Tagged as: Breaking up, Dating, Faded love, Teenage, The ex-factor<< Previous question   Next question >>
Question - (10 November 2011) 4 Answers - (Newest, 10 November 2011)
A female Australia age 30-35, anonymous writes:

Why did he go cold? I was in an emotionally abusive relationship for 18 months. Right towards the end i met this guy who seemed great and he msg'd me and talked to me all day everyday he was so keen. When my relationship finally fell thru with the bf this guy got even more keen and started asking me to hang with him etc. I was very stand off ish because of all the stuff id put up with in the relationship even tho i wasnt in love with my ex anymore. Anyway this guy continued to persue me and i started liking him not to mention id always thought he was cute and had a little crush on him.

We spent heaps of evenings together (i never slept with him even tho i stayed over once or twice)

He had a calling in with my ex out one night which resulted in this guy getting hit by jealous ex which i was sure he'd now run a mile from me but he didnt he said he was shaken up but i was worth it.

The following week he asked me to be his gf.

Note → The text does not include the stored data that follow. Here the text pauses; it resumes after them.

Lemma parseExtensions_loop (h : wire_hello) version ciphers :
  parseExtensions (enc_ext_list h) version ciphers =
  let* f := parse_loop (length (enc_exts (ch_exts h))) (enc_exts (ch_exts h)) (MkFields [] [] [] [] [] []) in
  Ok (MkClientHello version ciphers (xf_extensions f) (xf_ellipticCurves f) (xf_ellipticCurvePF f) (xf_versions f)
        (xf_signatureAlgorithms f) (string_of_bytes (xf_sni f))).
Proof.
  unfold parseExtensions, extensionsHeaderLen. set (exs := enc_exts (ch_exts h)).
  pose proof (zlen_nonneg exs) as Hn.
  assert (zlen (enc_ext_list h) = 2 + zlen exs) as Hl by (unfold enc_ext_list, exs; field_lengths; lia).
  rewrite (proj2 (Z.eqb_neq _ _)), (proj2 (Z.ltb_ge _ _)) by lia.
  assert (uint16_at (enc_ext_list h) 0 = Ok (uint 16 (zlen exs))) as -> by (by apply (uint16_at_be_bytes [])).
  assert (slice_from (enc_ext_list h) 2 = Ok exs) as -> by (apply slice_from_app; by rewrite zlen_be_bytes).
  cbn [obind]. rewrite (proj2 (Z.ltb_ge _ _)) by (apply Z.mod_le; lia). done.
Qed.

(** The fuel of the loop is enough for the extensions at the front. *)
Lemma enough_fuel xs r : exists fuel, length (enc_exts (enc_x <$> xs) ++ r) = (length xs + fuel)%nat /\ (length r <= fuel)%nat.
Proof.
  pose proof (length_enc_exts (enc_x <$> xs)) as Hle. rewrite length_fmap in Hle. unfold zlen in Hle. rewrite length_app.
  exists (length (enc_exts (enc_x <$> xs)) + length r - length xs)%nat. lia.
Qed.

Lemma parseExtensions_enc (h : wire_hello) xs version ciphers :
  Forall wf_x xs -> ch_exts h = enc_x <$> xs ->
  parseExtensions (enc_ext_list h) version ciphers = Ok (hello_fields version ciphers xs).
Proof.
  intros Hx He. rewrite parseExtensions_loop, He. destruct (enough_fuel xs []) as (fuel & Hf & _).
  rewrite app_nil_r in Hf. rewrite Hf. rewrite <- (app_nil_r (enc_exts _)), parse_loop_prefix by done. by destruct fuel.
Qed.

Lemma version_supported_range v : 768 <= v <= 772 -> version_supported v = true.
Proof.
  intros H. assert (v = 768 \/ v = 769 \/ v = 770 \/ v = 771 \/ v = 772) as Hv by lia.
  by destruct Hv as [->|[->|[->|[->| ->]]]].
Qed.

Lemma parseHandshake_enc (h : wire_hello) ciphers :
  wf_hello h -> zlen (enc_body h) < 2 ^ 24 -> ch_ciphers h = enc16 ciphers -> Forall is_uint16 ciphers ->
  parseHandshake (enc_handshake h) = parseExtensions (enc_ext_list h) (ch_version h) ciphers.
Proof.
  intros Hwf Hlen Hci Hu. pose proof (zlen_enc_front h Hwf) as Hfront.
  destruct (handshake_header h) as (E0 & E1 & E2 & E3 & E4).
  destruct (handshake_body h Hwf) as (E5 & E6 & E7 & E8 & E9). destruct Hwf as [Hv Hr Hs Hc Hm _].
  pose proof (zlen_nonneg (ch_session h)). pose proof (zlen_nonneg (ch_ciphers h)).
  pose proof (zlen_nonneg (ch_compress h)). pose proof (zlen_nonneg (enc_ext_list h)).
  pose proof (zlen_nonneg (enc_body h)).
  assert (zlen (enc_ciphers h) = 3 + zlen (ch_ciphers h) + zlen (ch_compress h) + zlen (enc_ext_list h)) as Hcl
    by (unfold enc_ciphers; field_lengths; lia).
  unfold parseHandshake, handshakeHeaderLen, randomDataLen, sessionIDHeaderLen, cipherSuiteHeaderLen, compressMethodHeaderLen.
  rewrite (proj2 (Z.ltb_ge _ _)) by lia.
  rewrite E0, E1, E2, E3, E4, E5, E6. cbn [obind]. change (negb (1 =? handshakeType)) with false. cbn iota.
  rewrite handshake_length, Z.eqb_refl, version_supported_range by done. cbn [negb].
  rewrite (proj2 (Z.ltb_ge _ _)) by lia.
  change (6 + 32 + 1) with 39. rewrite E7. cbn [obind].
  rewrite (proj2 (Z.ltb_ge _ _)) by lia.
  assert (uint16_at (enc_ciphers h) 0 = Ok (zlen (ch_ciphers h))) as -> by (apply (uint16_at_app []); [done|lia]).
  cbn [obind]. rewrite (proj2 (Z.ltb_ge _ _)) by lia.
  assert (uint16s_at (Z.to_nat (zlen (ch_ciphers h) / 2)) (enc_ciphers h) 2 = Ok ciphers) as ->.
  { unfold enc_ciphers. rewrite Hci, zlen_enc16, half_even. apply uint16s_at_enc; [done|by rewrite zlen_be_bytes]. }
  assert (elem_at (enc_ciphers h) (2 + zlen (ch_ciphers h)) = Ok (zlen (ch_compress h))) as ->
    by (unfold enc_ciphers; rewrite app_assoc; apply elem_at_app; field_lengths; lia).
  cbn [obind]. rewrite (proj2 (Z.ltb_ge _ _)) by lia.
  assert (slice_from (enc_ciphers h) (2 + zlen (ch_ciphers h) + 1 + zlen (ch_compress h)) = Ok (enc_ext_list h)) as ->.
  { unfold enc_ciphers.
    replace (be_bytes 2 (zlen (ch_ciphers h)) ++ ch_ciphers h ++ zlen (ch_compress h) :: ch_compress h ++ enc_ext_list h)
      with ((be_bytes 2 (zlen (ch_ciphers h)) ++ ch_ciphers h ++ [zlen (ch_compress h)] ++ ch_compress h) ++ enc_ext_list h) by regroup.
    apply slice_from_app. field_lengths. lia. }
  done.
Qed.

Lemma parseSegment_record version hs :
  768 <= version <= 772 -> zlen hs < 65536 ->
  parseSegment ([22] ++ be_bytes 2 version ++ be_bytes 2 (zlen hs) ++ hs) = parseHandshake hs.
Proof.
  intros Hv Hl. set (seg := [22] ++ _). pose proof (zlen_nonneg hs).
  assert (Hz : zlen seg = 5 + zlen hs) by (unfold seg; field_lengths; lia).
  unfold parseSegment, recordLayerHeaderLen. rewrite (proj2 (Z.ltb_ge _ _)) by lia.
  assert (elem_at seg 0 = Ok 22) as -> by (by apply (elem_at_app [])). cbn [obind].
  change (negb (22 =? contentType)) with false. cbn iota.
  assert (uint16_at seg 1 = Ok version) as -> by (apply (uint16_at_app [22]); [done|lia]). cbn [obind].
  rewrite version_supported_range by done. cbn [negb].
  assert (uint16_at seg 3 = Ok (zlen hs)) as ->
    by (unfold seg; rewrite (app_assoc [22]); apply uint16_at_app; [field_lengths; lia|lia]). cbn [obind].
  assert (slice_from seg 5 = Ok hs) as -> by (unfold seg; rewrite !app_assoc; apply slice_from_app; field_lengths; lia).
  cbn [obind]. rewrite Z.ltb_irrefl.
  assert (slice_of seg 5 (5 + zlen hs) = Ok hs) as ->; [|done].
  replace seg with (([22] ++ be_bytes 2 version ++ be_bytes 2 (zlen hs)) ++ hs ++ []) by (unfold seg; rewrite app_nil_r; regroup).
  apply slice_of_app; field_lengths; lia.
Qed.

(** A client hello in the wire format is parsed into its fields: version, cipher
    suites, the types of its extensions in order, groups, point formats, versions, signature
    algorithms and server name. *)
Theorem client_hello_parsed (h : wire_hello) ciphers xs :
  wf_hello h -> 768 <= ch_recordVersion h <= 772 -> zlen (enc_handshake h) < 65536 ->
  ch_ciphers h = enc16 ciphers -> Forall is_uint16 ciphers -> ch_exts h = enc_x <$> xs -> Forall wf_x xs ->
  ja3_Compute (enc_record h) = Ok (hello_fields (ch_version h) ciphers xs).
Proof.
  intros Hwf Hv Hl Hc Hu Hx Hxs. unfold ja3_Compute, enc_record. rewrite parseSegment_record by done.
  rewrite (parseHandshake_enc h ciphers), (parseExtensions_enc h xs); try done.
  unfold enc_handshake in Hl. rewrite !zlen_app, zlen_be_bytes in Hl. change (zlen [1]) with 1 in Hl. lia.
Qed.
(** The first byte of a number of [n] bytes whose two highest bits are [k]. *)
Lemma be_bytes_top (n : nat) k x : (0 < n)%nat -> 0 <= k < 4 -> 0 <= x < 2 ^ (8 * Z.of_nat n - 2) ->
  exists h tl, be_bytes n (x + k * 2 ^ (8 * Z.of_nat n - 2)) = (64 * k + h) :: tl /\ 0 <= h < 64 /\ zlen tl = Z.of_nat n - 1
    /\ Forall is_byte tl /\ be_val (h :: tl) = x.
Proof.
  intros Hn Hk Hx. set (y := x + k * 2 ^ (8 * Z.of_nat n - 2)).
  assert (Hp : 2 ^ (8 * Z.of_nat n) = 4 * 2 ^ (8 * Z.of_nat n - 2)).
  { replace (8 * Z.of_nat n) with (2 + (8 * Z.of_nat n - 2)) at 1 by lia. by rewrite Z.pow_add_r by lia. }
  assert (Hy : 0 <= y < 2 ^ (8 * Z.of_nat n)) by (unfold y; nia).
  pose proof (be_bytes_range n y) as Hr. pose proof (be_val_bytes n y Hy) as Hv. pose proof (zlen_be_bytes n y) as Hz.
  destruct (be_bytes n y) as [|b tl]; [cbn in Hz; unfold zlen in Hz; cbn in Hz; lia|].
  apply Forall_cons in Hr as [Hb Htl]. rewrite zlen_cons in Hz. rewrite be_val_cons in Hv by done.
  pose proof (be_val_bound tl Htl) as Hbv.
  exists (b - 64 * k), tl. rewrite be_val_cons by done.
  assert (Hq : 2 ^ (8 * Z.of_nat n - 2) = 64 * 2 ^ (8 * zlen tl)).
  { replace (8 * Z.of_nat n - 2) with (6 + 8 * zlen tl) by lia. rewrite Z.pow_add_r by (pose proof (zlen_nonneg tl); lia). done. }
  unfold is_byte in Hb. unfold y in Hv. rewrite Hq in *. split_and!; try done; try (f_equal; lia); nia.
Qed.

Lemma first_byte_bits k h : 0 <= k < 4 -> 0 <= h < 64 ->
  Z.shiftr (Z.land (64 * k + h) 0xc0) 6 = k /\ Z.land (64 * k + h) (0xff - 0xc0) = h.
Proof.
  intros Hk Hh. split.
  - rewrite Z.shiftr_land, Z.shiftr_div_pow2 by lia. change (Z.shiftr 0xc0 6) with (Z.ones 2). change (2 ^ 6) with 64.
    rewrite Z.land_ones, (Z.mul_comm 64 k), Z.div_add_l, (Z.div_small h) by lia. rewrite Z.mod_small; lia.
  - change (0xff - 0xc0) with (Z.ones 6). rewrite Z.land_ones by lia. change (2 ^ 6) with 64.
    rewrite Z.add_comm, Z.mul_comm, Z_mod_plus_full. by apply Z.mod_small.
Qed.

Three amazing weeks later, he started contacting me less and less... We went away camping for 3 days and he was so hot and cold i felt like he didnt want me there...And i senced something was wrong. Finally, one month after dating he dumped me with the im not ready excuse.

Im confused and upset i know he has had many gfs b4 that were all short term so i should have seen it coming but now my trust for males is out the window. A week ago we went out and i had guys cracking onto me (im not overly confident but i know im attractive) and he got a little jealous, yet now his happy to let me go? Why would he go cold like this when things were going so well? Im not clingy i gave his all the space in the world and not once did i suggest we hang out i always waited til he wanted too. Im just so annoyed i would have been happy to be mates with him when i broke up with my ex and he knew what i went thru yet he still persued me like i was some kind of challenge.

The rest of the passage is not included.